YOUR OBJECTIVE: Write the entries out again. Each one must match exactly.

EXTRACTED RECORDS:
(** C2: the listing is asked for page by page, each request carrying the
    page number and a page size of 100; a page of 100 items or more is
    followed by the request for the next page, and the first page with
    fewer than 100 items, none included, ends the loop, its items being
    scraped like the others.  So a listing served as 100, 100 and 3 items
    costs the three requests for pages 1, 2 and 3 and yields 203
    repositories, and one served as 100 and 0 items costs the two requests
    for pages 1 and 2 and yields 100 repositories.  The API answers every
    request plainly here: listing items are JSON objects and README probes
    are answered by objects or failures. *)
Theorem pagination_stops_at_short_page :
  (forall env username answer pages n fuel s,
      (0 < recursion_limit env)%nat ->
      plain_world env answer ->
      (forall p, answer (page_request username p) = JList (pages p)) ->
      (forall p, forallb is_object (pages p) = true) ->
      (forall repo_name c,
          object_or_none (answer (probe env username repo_name c)) = true) ->
      (forall i, (i < n)%nat ->
                 100 <= Z.of_nat (List.length (pages (1 + Z.of_nat i)))) ->
      Z.of_nat (List.length (pages (1 + Z.of_nat n))) < 100 ->
      (n < fuel)%nat ->
      exists s',
        get_user_repositories env fuel username s
        = (Return (map (listed_repository env username answer)
                     (pages_through pages 1 n)), s')
        /\ page_requests_between username s s'
           = map (page_request username) (page_numbers 1 n))
  /\ (forall env username answer pages fuel s,
        (0 < recursion_limit env)%nat ->
        plain_world env answer ->
        (forall p, answer (page_request username p) = JList (pages p)) ->
        (forall p, forallb is_object (pages p) = true) ->
        (forall repo_name c,
            object_or_none (answer (probe env username repo_name c)) = true) ->
        List.length (pages 1) = 100%nat ->
        List.length (pages 2) = 100%nat ->
        List.length (pages 3) = 3%nat ->
        (3 <= fuel)%nat ->
        exists repos s',
          get_user_repositories env fuel username s = (Return repos, s')
          /\ List.length repos = 203%nat
          /\ page_requests_between username s s'
             = [page_request username 1; page_request username 2;
                page_request username 3])
  /\ (forall env username answer pages fuel s,
        (0 < recursion_limit env)%nat ->
        plain_world env answer ->
        (forall p, answer (page_request username p) = JList (pages p)) ->
        (forall p, forallb is_object (pages p) = true) ->
        (forall repo_name c,
            object_or_none (answer (probe env username repo_name c)) = true) ->
        List.length (pages 1) = 100%nat ->
        List.length (pages 2) = 0%nat ->
        (2 <= fuel)%nat ->
        exists repos s',
          get_user_repositories env fuel username s = (Return repos, s')
          /\ List.length repos = 100%nat
          /\ page_requests_between username s s'
             = [page_request username 1; page_request username 2]).
Proof.
  split; [intros; now apply get_user_repositories_plain|].
  split.
  - intros env username answer pages fuel s Hframes Hworld Hlist Hobj Hreadme
      L1 L2 L3 Hfuel.
    destruct (@get_user_repositories_plain env username answer pages Hframes
                Hworld Hlist Hobj Hreadme 2 fuel s)
      as [s' [Hrun Hcalls]].
    + intros i Hi. destruct i as [|[|i]]; [| |lia]; simpl; lia.
    + simpl. lia.
    + lia.
    + eexists. exists s'. split; [exact Hrun|]. split; [|exact Hcalls].
      rewrite length_map. simpl. rewrite !length_app, L1, L2, L3. reflexivity.
  - intros env username answer pages fuel s Hframes Hworld Hlist Hobj Hreadme
      L1 L2 Hfuel.
    destruct (@get_user_repositories_plain env username answer pages Hframes
                Hworld Hlist Hobj Hreadme 1 fuel s)
      as [s' [Hrun Hcalls]].
    + intros i Hi. destruct i as [|i]; [|lia]. simpl. lia.
    + simpl. lia.
    + lia.
    + eexists. exists s'. split; [exact Hrun|]. split; [|exact Hcalls].
      rewrite length_map. simpl. rewrite !length_app, L1, L2. reflexivity.
Qed.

SOLUTION BELOW:
(** C2: the listing is asked for page by page, each request carrying the
    page number and a page size of 100; a page of 100 items or more is
    followed by the request for the next page, and the first page with
    fewer than 100 items, none included, ends the loop, its items being
    scraped like the others.  So a listing served as 100, 100 and 3 items
    costs the three requests for pages 1, 2 and 3 and yields 203
    repositories, and one served as 100 and 0 items costs the two requests
    for pages 1 and 2 and yields 100 repositories.  The API answers every
    request plainly here: listing items are JSON objects and README probes
    are answered by objects or failures. *)
Theorem pagination_stops_at_short_page :
  (forall env username answer pages n fuel s,
      (0 < recursion_limit env)%nat ->
      plain_world env answer ->
      (forall p, answer (page_request username p) = JList (pages p)) ->
      (forall p, forallb is_object (pages p) = true) ->
      (forall repo_name c,
          object_or_none (answer (probe env username repo_name c)) = true) ->
      (forall i, (i < n)%nat ->
                 100 <= Z.of_nat (List.length (pages (1 + Z.of_nat i)))) ->
      Z.of_nat (List.length (pages (1 + Z.of_nat n))) < 100 ->
      (n < fuel)%nat ->
      exists s',
        get_user_repositories env fuel username s
        = (Return (map (listed_repository env username answer)
                     (pages_through pages 1 n)), s')
        /\ page_requests_between username s s'
           = map (page_request username) (page_numbers 1 n))
  /\ (forall env username answer pages fuel s,
        (0 < recursion_limit env)%nat ->
        plain_world env answer ->
        (forall p, answer (page_request username p) = JList (pages p)) ->
        (forall p, forallb is_object (pages p) = true) ->
        (forall repo_name c,
            object_or_none (answer (probe env username repo_name c)) = true) ->
        List.length (pages 1) = 100%nat ->
        List.length (pages 2) = 100%nat ->
        List.length (pages 3) = 3%nat ->
        (3 <= fuel)%nat ->
        exists repos s',
          get_user_repositories env fuel username s = (Return repos, s')
          /\ List.length repos = 203%nat
          /\ page_requests_between username s s'
             = [page_request username 1; page_request username 2;
                page_request username 3])
  /\ (forall env username answer pages fuel s,
        (0 < recursion_limit env)%nat ->
        plain_world env answer ->
        (forall p, answer (page_request username p) = JList (pages p)) ->
        (forall p, forallb is_object (pages p) = true) ->
        (forall repo_name c,
            object_or_none (answer (probe env username repo_name c)) = true) ->
        List.length (pages 1) = 100%nat ->
        List.length (pages 2) = 0%nat ->
        (2 <= fuel)%nat ->
        exists repos s',
          get_user_repositories env fuel username s = (Return repos, s')
          /\ List.length repos = 100%nat
          /\ page_requests_between username s s'
             = [page_request username 1; page_request username 2]).
Proof.
  split; [intros; now apply get_user_repositories_plain|].
  split.
  - intros env username answer pages fuel s Hframes Hworld Hlist Hobj Hreadme
      L1 L2 L3 Hfuel.
    destruct (@get_user_repositories_plain env username answer pages Hframes
                Hworld Hlist Hobj Hreadme 2 fuel s)
      as [s' [Hrun Hcalls]].
    + intros i Hi. destruct i as [|[|i]]; [| |lia]; simpl; lia.
    + simpl. lia.
    + lia.
    + eexists. exists s'. split; [exact Hrun|]. split; [|exact Hcalls].
      rewrite length_map. simpl. rewrite !length_app, L1, L2, L3. reflexivity.
  - intros env username answer pages fuel s Hframes Hworld Hlist Hobj Hreadme
      L1 L2 Hfuel.
    destruct (@get_user_repositories_plain env username answer pages Hframes
                Hworld Hlist Hobj Hreadme 1 fuel s)
      as [s' [Hrun Hcalls]].
    + intros i Hi. destruct i as [|i]; [|lia]. simpl. lia.
    + simpl. lia.
    + lia.
    + eexists. exists s'. split; [exact Hrun|]. split; [|exact Hcalls].
      rewrite length_map. simpl. rewrite !length_app, L1, L2. reflexivity.
Qed.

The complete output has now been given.